At present the literature is divided as to whether the low-molecular-weight alcohol-extractable materials or the high-molecular-weight oligosaccharides of echinacea are responsible for the species' immunostimulatory properties.
There is evidence to support both views and it is quite possible that both classes contribute. It is not clear, however, which may contribute the most or whether they are additive or even synergistic.
The lower-molecular-weight secondary constituents of echinacea belong to several classes: caffeic acid analogs, phenolics, phenolic glycosides, terpenes, polyunsaturated amides, polyunsaturated acetylenes, and alkaloids.
Chemical work on echinacea and its constituents began in the 1890s (53) and the results reflect the comparatively crude methods available at that time. For example, sugars, volatile oils, alkaloids, and such general plant constituents were quantified but not identified at the molecular level. Much of the early work is somewhat doubtful because of confusion about the identity of the plant material employed.

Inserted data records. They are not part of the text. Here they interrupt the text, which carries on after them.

(* ===== verification/JsArray.v ===== *)
(** JavaScript arrays, sets and maps as the console uses them: the stable
    [Array.prototype.sort], [new Set(...)] in insertion order, and a [Map] that
    iterates over its keys in the order they were first set. *)
From S2P Require Import Prelude.
From S2P Require Import JsString.

(** ** [sort]

    ECMAScript asks of [sort] that it be stable and leave the array ordered by
    the comparison, when the comparison is consistent.  [cmp x y] is the number
    the comparison function returns. *)

Class Comparison {A} (cmp : A -> A -> Z) : Prop := {
  cmp_sym x y : (cmp x y < 0)%Z <-> (0 < cmp y x)%Z;
  cmp_trans x y z : (cmp x y <= 0)%Z -> (cmp y z <= 0)%Z -> (cmp x z <= 0)%Z;
}.

Section sorting.
Context {A : Type} (cmp : A -> A -> Z).

Fixpoint sort_insert (x : A) (l : list A) : list A :=
  match l with
  | [] => [x]
  | y :: l => if (cmp x y <=? 0)%Z then x :: y :: l else y :: sort_insert x l
  end.

Definition sort_by (l : list A) : list A := foldr sort_insert [] l.

Definition cmp_le (x y : A) : Prop := (cmp x y <= 0)%Z.

Lemma sort_insert_perm x l : sort_insert x l ≡ₚ x :: l.
Proof.
  induction l as [|y l IH]; simpl; [done|]. destruct (_ <=? 0)%Z; [done|].
  rewrite IH. apply Permutation_swap.
Qed.

Lemma sort_by_perm l : sort_by l ≡ₚ l.
Proof. induction l as [|x l IH]; simpl; [done|]. by rewrite sort_insert_perm, IH. Qed.

Lemma elem_of_sort_by x l : x ∈ sort_by l <-> x ∈ l.
Proof. by rewrite sort_by_perm. Qed.

Context `{!Comparison cmp}.

Lemma cmp_refl x : cmp x x = 0%Z.
Proof. pose proof (cmp_sym x x). lia. Qed.

Lemma cmp_total x y : cmp_le x y \/ cmp_le y x.
Proof. unfold cmp_le. pose proof (cmp_sym y x). lia. Qed.

#[global] Instance cmp_le_trans : Transitive cmp_le.
Proof. intros x y z. apply cmp_trans. Qed.

Lemma sort_insert_sorted x l :
  StronglySorted cmp_le l -> StronglySorted cmp_le (sort_insert x l).
Proof.
  induction 1 as [|y l Hl IH Hy]; simpl; [repeat constructor|].
  destruct (Z.leb_spec (cmp x y) 0) as [Hle|Hgt].
  - constructor; [by constructor|]. constructor; [done|].
    eapply Forall_impl; [done|]. intros z Hz. by transitivity y.
  - constructor; [done|]. rewrite sort_insert_perm. constructor; [|done].
    unfold cmp_le. pose proof (cmp_sym y x). lia.
Qed.

Lemma sort_by_sorted l : StronglySorted cmp_le (sort_by l).
Proof. induction l as [|x l IH]; simpl; [constructor|by apply sort_insert_sorted]. Qed.

(** Stability: elements that compare equal keep their order. *)
Lemma sort_insert_filter (P : A -> Prop) `{!forall x, Decision (P x)} x l :
  (forall y z, P y -> P z -> cmp y z = 0%Z) ->
  filter P (sort_insert x l) = filter P (x :: l).
Proof.
  intros HP. induction l as [|y l IH]; [done|]. simpl sort_insert.
  destruct (Z.leb_spec (cmp x y) 0) as [Hle|Hgt]; [done|].
  rewrite !filter_cons. rewrite IH, !filter_cons.
  destruct (decide (P y)) as [Py|]; destruct (decide (P x)) as [Px|]; try done.
  specialize (HP x y Px Py). lia.
Qed.

Lemma sort_by_stable (P : A -> Prop) `{!forall x, Decision (P x)} l :
  (forall y z, P y -> P z -> cmp y z = 0%Z) -> filter P (sort_by l) = filter P l.
Proof.
  intros HP. induction l as [|x l IH]; [done|]. simpl sort_by.
  rewrite sort_insert_filter by done. by rewrite !filter_cons, IH.
Qed.
End sorting.

(** Comparisons of the code: numbers, and the lexicographic product. *)
#[export] Instance Zsub_comparison : Comparison (fun a b : Z => b - a)%Z.
Proof. split; lia. Qed.

#[export] Instance Zsub_on_comparison {A} (f : A -> Z) : Comparison (fun a b => f b - f a)%Z.
Proof. split; lia. Qed.

#[export] Instance comparison_on {A B} (f : A -> B) (cmp : B -> B -> Z) `{!Comparison cmp} :
  Comparison (fun a b => cmp (f a) (f b)).
Proof. split; intros; [apply cmp_sym|by eapply cmp_trans]. Qed.

Lemma flip_comparison {A} (cmp : A -> A -> Z) `{!Comparison cmp} :
  Comparison (fun a b => cmp b a).
Proof. split; intros; [apply cmp_sym|by eapply cmp_trans]. Qed.

Lemma then_comparison {A} (c d : A -> A -> Z) :
  Comparison c -> Comparison d ->
  Comparison (fun a b => let r := c a b in if negb (r =? 0)%Z then r else d a b).
Proof.
  intros Hc Hd. split; cbv zeta.
  - intros x y. pose proof (@cmp_sym _ c Hc x y). pose proof (@cmp_sym _ c Hc y x).
    pose proof (@cmp_sym _ d Hd x y).
    destruct (Z.eqb_spec (c x y) 0), (Z.eqb_spec (c y x) 0); simpl; lia.
  - intros x y z. pose proof (@cmp_trans _ c Hc x y z). pose proof (@cmp_trans _ c Hc z x y).
    pose proof (@cmp_trans _ c Hc y z x). pose proof (@cmp_trans _ d Hd x y z).
    pose proof (@cmp_sym _ c Hc x y). pose proof (@cmp_sym _ c Hc y z).
    pose proof (@cmp_sym _ c Hc x z). pose proof (@cmp_sym _ c Hc z x).
    pose proof (@cmp_sym _ c Hc y x). pose proof (@cmp_sym _ c Hc z y).
    destruct (Z.eqb_spec (c x y) 0), (Z.eqb_spec (c y z) 0), (Z.eqb_spec (c x z) 0);
      simpl; lia.
Qed.

(** ** Code-unit order of strings ([<] and [>] on strings)

    The bytes of UTF-8 order texts as their code points do; JavaScript compares
    UTF-16 code units, which is the same order on texts of the Basic
    Multilingual Plane (the console compares timestamps). *)
Fixpoint str_cmp (s t : string) : Z :=
  match s, t with
  | EmptyString, EmptyString => 0
  | EmptyString, String _ _ => -1
  | String _ _, EmptyString => 1
  | String a s, String b t =>
      if (code a <? code b)%N then -1 else if (code b <? code a)%N then 1 else str_cmp s t
  end.

Definition str_gt (s t : string) : bool := (0 <? str_cmp s t)%Z.

#[export] Instance str_cmp_comparison : Comparison str_cmp.
Proof.
  split.
  - induction x as [|a x IH]; intros [|b y]; simpl; try lia.
    specialize (IH y). destruct (N.ltb_spec (code a) (code b)), (N.ltb_spec (code b) (code a));
      lia.
  - induction x as [|a x IH]; intros [|b y] [|c z]; simpl; try lia.
    specialize (IH y z).
    destruct (N.ltb_spec (code a) (code b)), (N.ltb_spec (code b) (code a)),
      (N.ltb_spec (code b) (code c)), (N.ltb_spec (code c) (code b)),
      (N.ltb_spec (code a) (code c)), (N.ltb_spec (code c) (code a)); lia.
Qed.

Lemma str_cmp_eq s t : str_cmp s t = 0%Z -> s = t.
Proof.
  revert t. induction s as [|a s IH]; intros [|b t]; simpl; try done.
  destruct (N.ltb_spec (code a) (code b)); [done|].
  destruct (N.ltb_spec (code b) (code a)); [done|]. intros E%IH. subst. f_equal.
  assert (code a = code b) as E by lia. unfold code in E.
  rewrite <- (ascii_N_embedding a), <- (ascii_N_embedding b). by rewrite E.
Qed.

#[export] Instance str_cmp_le_antisymm : AntiSymm eq (cmp_le str_cmp).
Proof.
  intros s t Hs Ht. apply str_cmp_eq. unfold cmp_le in *.
  pose proof (cmp_sym s t). pose proof (cmp_sym t s). lia.
Qed.

(** ** [Array.from(new Set(l))] *)

Fixpoint uniq_onto {A} `{EqDecision A} (seen : list A) (l : list A) : list A :=
  match l with
  | [] => []
  | x :: l => if bool_decide (x ∈ seen) then uniq_onto seen l
              else x :: uniq_onto (x :: seen) l
  end.

Definition uniq {A} `{EqDecision A} (l : list A) : list A := uniq_onto [] l.

Lemma elem_of_uniq_onto {A} `{EqDecision A} seen (l : list A) x :
  x ∈ uniq_onto seen l <-> x ∈ l /\ x ∉ seen.
Proof.
  revert seen. induction l as [|y l IH]; intros seen; simpl; [set_solver|].
  case_bool_decide as Hy; [rewrite IH; set_solver|].
  rewrite elem_of_cons, IH. destruct (decide (x = y)); set_solver.
Qed.

Lemma elem_of_uniq {A} `{EqDecision A} (l : list A) x : x ∈ uniq l <-> x ∈ l.
Proof. unfold uniq. rewrite elem_of_uniq_onto. set_solver. Qed.

Lemma NoDup_uniq_onto {A} `{EqDecision A} seen (l : list A) : NoDup (uniq_onto seen l).
Proof.
  revert seen. induction l as [|y l IH]; intros seen; simpl; [constructor|].
  case_bool_decide; [done|]. constructor; [|done]. rewrite elem_of_uniq_onto. set_solver.
Qed.

Lemma NoDup_uniq {A} `{EqDecision A} (l : list A) : NoDup (uniq l).
Proof. apply NoDup_uniq_onto. Qed.

(** ** A [Map] in insertion order *)

Section ordered_map.
Context {K V : Type} `{EqDecision K}.

Fixpoint omap_get (k : K) (m : list (K * V)) : option V :=
  match m with
  | [] => None
  | (k', v) :: m => if bool_decide (k = k') then Some v else omap_get k m
  end.

(** The value under an existing key is replaced in place (or mutated). *)
Fixpoint omap_update (f : V -> V) (k : K) (m : list (K * V)) : list (K * V) :=
  match m with
  | [] => []
  | (k', v) :: m =>
      if bool_decide (k = k') then (k', f v) :: m else (k', v) :: omap_update f k m
  end.

Definition omap_set (k : K) (v : V) (m : list (K * V)) : list (K * V) :=
  match omap_get k m with
  | Some _ => omap_update (fun _ => v) k m
  | None => m ++ [(k, v)]
  end.

Lemma omap_get_None k m : omap_get k m = None <-> k ∉ m.*1.
Proof.
  induction m as [|[k' v] m IH]; simpl; [set_solver|].
  case_bool_decide; [set_solver|]. rewrite IH. set_solver.
Qed.

Lemma omap_get_Some k v m :
  omap_get k m = Some v ->
  exists l r, m = l ++ (k, v) :: r /\ k ∉ l.*1.
Proof.
  induction m as [|[k' v'] m IH]; simpl; [done|]. case_bool_decide.
  - intros [= ->]. subst. exists [], m. set_solver.
  - intros (l & r & -> & Hl)%IH. exists ((k', v') :: l), r. set_solver.
Qed.

Lemma omap_update_mid f k v l r :
  k ∉ l.*1 -> omap_update f k (l ++ (k, v) :: r) = l ++ (k, f v) :: r.
Proof.
  induction l as [|[k' v'] l IH]; simpl; intros Hl.
  - by rewrite bool_decide_eq_true_2.
  - rewrite bool_decide_eq_false_2 by set_solver. rewrite IH by set_solver. done.
Qed.

Lemma omap_update_keys f k m : (omap_update f k m).*1 = m.*1.
Proof.
  induction m as [|[k' v] m IH]; simpl; [done|]. case_bool_decide; simpl; [done|].
  f_equal. apply IH.
Qed.
End ordered_map.

Lemma uniq_onto_snoc {A} `{EqDecision A} seen (l : list A) x :
  uniq_onto seen (l ++ [x]) =
  uniq_onto seen l ++ (if bool_decide (x ∈ seen ++ l) then [] else [x]).
Proof.
  revert seen. induction l as [|y l IH]; intros seen; simpl.
  - by rewrite app_nil_r; case_bool_decide.
  - case_bool_decide as Hy; rewrite IH; simpl.
    + f_equal. rewrite (bool_decide_ext (x ∈ seen ++ l) (x ∈ seen ++ y :: l)); [done|set_solver].
    + rewrite (bool_decide_ext (x ∈ y :: seen ++ l) (x ∈ seen ++ y :: l)); [done|set_solver].
Qed.

Lemma uniq_snoc {A} `{EqDecision A} (l : list A) x :
  uniq (l ++ [x]) = uniq l ++ (if bool_decide (x ∈ l) then [] else [x]).
Proof. unfold uniq. by rewrite uniq_onto_snoc. Qed.

(** ** Grouping in a [Map]

    The loops that build groups have one shape: the first element of a key
    seeds the group, the later ones are added to it. *)
Section group_fold.
Context {K V A : Type} `{EqDecision K}.
Context (key : A -> K) (seed : A -> V) (add : A -> V -> V).

Definition group_fold_step (m : list (K * V)) (x : A) : list (K * V) :=
  match omap_get (key x) m with
  | Some _ => omap_update (add x) (key x) m
  | None => omap_set (key x) (seed x) m
  end.

Definition group_fold (l : list A) : list (K * V) := fold_left group_fold_step l [].

(** The value a group ends with, from its elements in order. *)
Definition group_value (l : list A) : option V :=
  match l with
  | [] => None
  | x :: l => Some (fold_left (fun g y => add y g) l (seed x))
  end.

Lemma group_value_snoc l x :
  group_value (l ++ [x]) =
  Some (match group_value l with Some g => add x g | None => seed x end).
Proof. destruct l as [|y l]; simpl; [done|]. by rewrite fold_left_app. Qed.

Lemma group_fold_keys l : (group_fold l).*1 = uniq (map key l).
Proof.
  induction l as [|x l IH] using rev_ind; [done|].
  unfold group_fold. rewrite fold_left_app, map_app. simpl map. rewrite uniq_snoc.
  fold (group_fold l). simpl. unfold group_fold_step, omap_set.
  destruct (omap_get (key x) (group_fold l)) as [v|] eqn:E.
  - rewrite omap_update_keys, IH, bool_decide_eq_true_2; [by rewrite app_nil_r|].
    apply elem_of_uniq. rewrite <- IH. apply omap_get_Some in E as (a & b & -> & _).
    rewrite fmap_app. apply elem_of_app. right. left.
  - rewrite fmap_app, IH. rewrite bool_decide_eq_false_2; [done|].
    apply omap_get_None in E. rewrite IH in E. by rewrite elem_of_uniq in E.
Qed.

Lemma group_fold_values l k v :
  (k, v) ∈ group_fold l -> group_value (filter (fun x => key x = k) l) = Some v.
Proof.
  revert k v. induction l as [|x l IH] using rev_ind; intros k v.
  - intros H. by apply not_elem_of_nil in H.
  - pose proof (group_fold_keys l) as Hkeys.
    unfold group_fold. rewrite fold_left_app. fold (group_fold l). simpl.
    rewrite filter_app, filter_cons, filter_nil. unfold group_fold_step, omap_set.
    destruct (omap_get (key x) (group_fold l)) as [g|] eqn:E.
    + apply omap_get_Some in E as (a & b & E & Ha). rewrite E in *.
      rewrite omap_update_mid by done. intros H.
      assert (NoDup ((a ++ (key x, g) :: b).*1)) as Hnd by (rewrite Hkeys; apply NoDup_uniq).
      apply elem_of_app in H as [H|[H|H]%elem_of_cons].
      * destruct (decide (key x = k)) as [<-|].
        -- exfalso. apply Ha. apply list_elem_of_fmap. by exists (key x, v).
        -- rewrite app_nil_r. apply IH. set_solver.
      * injection H as -> ->. rewrite decide_True by done. rewrite group_value_snoc.
        rewrite (IH (key x) g) by set_solver. done.
      * destruct (decide (key x = k)) as [<-|].
        -- exfalso. rewrite fmap_app in Hnd. simpl in Hnd. apply NoDup_app in Hnd as (_ & _ & Hnd).
           apply NoDup_cons in Hnd as [Hnd _]. apply Hnd. apply list_elem_of_fmap. by exists (key x, v).
        -- rewrite app_nil_r. apply IH. set_solver.
    + intros [H|H]%elem_of_app.
      * destruct (decide (key x = k)) as [<-|]; [|rewrite app_nil_r; by apply IH].
        exfalso. apply omap_get_None in E. apply E. apply list_elem_of_fmap. by exists (key x, v).
      * apply list_elem_of_singleton in H as [= -> ->]. rewrite decide_True by done.
        rewrite group_value_snoc. apply omap_get_None in E. rewrite Hkeys, elem_of_uniq in E.
        rewrite filter_nil_iff_all; [done|].
        intros y Hy Ey. apply E. rewrite <- Ey. by apply list_elem_of_fmap_2.
Qed.
End group_fold.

Solid modern work that connects specific echinacea compounds with biological activity can be dated from the efforts of Stoll, who identified echinacoside as a weak antibiotic (54), but the chemical structure of this compound required three decades more to be settled (55). Echinacoside is present in many species of echinacea but apparently not in E. angustifolia, so it is not a reliable genus marker. Verbascoside is an echinacoside analog lacking a glucosyl residue (56). Descaffeoylechinacoside and desrhamnosylverbasco-side have also been isolated from E. pallida (57). One also finds in echinacea species a variety of caffeoyl cyclitol analogs including chlorogenic acid and cynarin (58). Of the various caffeoyl-substituted tartrates, cichoric acid is characteristic of E. purpurea but less so of E. angustifolia (59). Cichoric acid occurs in several different plant species in which the optical isomer of the tartaric acid component varies. That in Echinacea species appears to be (2R,3R)-( + )-tartrate. Caftaric acid and a variety of other analogs of cichoric acid have also been found in various echinacea species (56,57). (Formula Charts 1 and 2).
Echinacea species are rich in flavonoids and flavonoid glycosides. Luteolin, kaempferol, quercetin, quercetagetin-7-glucoside, luteolin-7-gluco-side, kaempferol-3-glucoside, quercetin-3-arabinoside, quercetin-3-galacto-side, quercetin-3-xyloside, quercetin-3-glucoside, kaempferol-3-rutinoside, rutoside, isorhamnetic-3-rutinoside, and others have been found in the leaves of E. angustifolia (3,60,61). Likewise, the leaves of E. purpurea were found to contain quercetin, quercetin-7-glucoside, kaempferol-3-rutinoside, quercetin-3-glucoside, rutin, quercetin-3-robinobioside, quercetin-3-xylosylgalactoside (or an isomer thereof), and others.
Clearly quercetin and its glycosides are plentiful in these leaves. In addition to these, Echinacea species were also found to contain cyanidin-3-O-(h-D-glucopyranoside) and cyanidin-3-O-(6-O-malonyl-h-D-glucopyranoside (62).
Echinacea contains a variety of essential oils in quantities ranging from 0.1 to 4% depending on the plant part and the season. Notable among these
are pentadeca-(1,8Z)-diene, 1-pentadecene diene (63) and echinolone ((E)-10-hydroxy-4,10-dimethyl-4,11-dodecadien-2-one) (64). Among the nonvolatile sesquiterpenes, four cinnamoyl esters of the germacrane and guaiane skeletal types have been isolated from E. purpurea roots (65). Many other terpenes have been found in echinacea oils (3). (Formula Chart 3).
Polyacetylenes are frequently found in the Compositae and the Aster-aceae are not exceptional in this. These compounds are not stable, readily undergoing air oxidation on standing, so it is doubtful that commercial echinacea dosage forms contain much of them in native form. Schulte et al. (66) determined the total and partial structures of 15 such compounds. The first two of these were among those present in significant quantity and these
showed mild antibacterial and antifungal activity. Many of the remaining analogs were present in very small quantities allowing only partial characterization. Later Bauer et al. (67) investigated the roots of E. pallida and determined the structures of eight ketones and three hydroxylated analogs that did not occur in E. angustifolia. In a similar work (68), two additional hydroxylated acetylenes were characterized. Subsequently, many papers have appeared that describe qualitative and quantitative investigation of these analogs. (Formula Charts 4 and 5).